A Puppet master serves each environment with its own main manifest and module path.
This lets you use different versions of the same modules for different groups of nodes, which is useful for testing changes to your Puppet code before implementing them on production machines.
Access environment name in manifests
If you want to share code across environments, use the $environment variable in your manifests.
To get the name of the current environment:
-
Use the $environment variable, which is set by the master.
Environment scenarios
The main uses for environments fall into three categories: permanent test environments, temporary test environments, and divided infrastructure.
In a permanent test environment, there is a stable group of test nodes where all changes must succeed before they can be merged into the production code.
The test nodes are a smaller version of the whole production infrastructure.

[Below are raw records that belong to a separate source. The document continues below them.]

(** Two packets in three reads. *)
Lemma stream_delivers_witness : exists st, receiveAll [[6; 2; 1]; [2; 5]; [1; 9]] unixStream = Some st /\ s_received st = [[6; 2; 1; 2]; [5; 1; 9]].
Proof.
  destruct (stream_delivers [[6; 2; 1; 2]; [5; 1; 9]] [[6; 2; 1]; [2; 5]; [1; 9]] [] unixStream) as (st & k & E & _ & _ & _ & _ & _ & Hall).
  - apply Forall_cons. split; [split; [reflexivity|unfold MAX_NDN_PACKET_SIZE; cbn [length]; lia]|].
    apply Forall_cons. split; [split; [reflexivity|unfold MAX_NDN_PACKET_SIZE; cbn [length]; lia]|]. constructor.
  - reflexivity.
  - reflexivity.
  - reflexivity.
  - reflexivity.
  - exists st. split; [exact E|]. apply Hall. reflexivity.
Defined.

(** A transport that is closed with a packet in its queue. *)
Definition closing : StreamTransport := default unixStream (steps [Send [5; 1; 9]; Close] unixStream).

Lemma stream_run_safe_witness : s_state closing = CLOSING /\ exists n st', runs n closing = Some st' /\ s_state st' = CLOSED.
Proof.
  assert (stream_reachable closing) as Hr.
  { apply (reach_step (default unixStream (stream_step (Send [5; 1; 9]) unixStream)) Close); [|exact I|reflexivity|intros _ _; reflexivity].
    apply (reach_step unixStream (Send [5; 1; 9])); [|exact I|reflexivity|intros _ Hn; exfalso; apply Hn; reflexivity].
    apply (reach_new false ON_DEMAND); [discriminate|reflexivity]. }
  split; [reflexivity|]. destruct (stream_run_safe closing Hr) as (_ & _ & _ & _ & Hc).
  destruct Hc as (n & st' & _ & E & Hs); [left; reflexivity|]. exists n, st'. split; [exact E|exact Hs].
Defined.
End StreamExamples.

They are either short-lived cloud instances or longer-lived virtual machines (VMs) in a private cloud. These nodes stay in the test environment for their whole lifespan.
In a temporary test environment, you can test a single change or group of changes by checking the changes out of version control into the $codedir/environments directory, where it is detected as a new environment.
A temporary test environment can either have a descriptive name or use the commit ID from the version that it is based on. Temporary environments are good for testing individual changes, especially if you need to iterate quickly while developing them. When you’re done with a temporary environment, you can delete it. The nodes in a temporary environment are short-lived cloud instances or VMs, which are destroyed when the environment ends.
If parts of your infrastructure are managed by different teams that do not need to coordinate their code, you can split them into environments.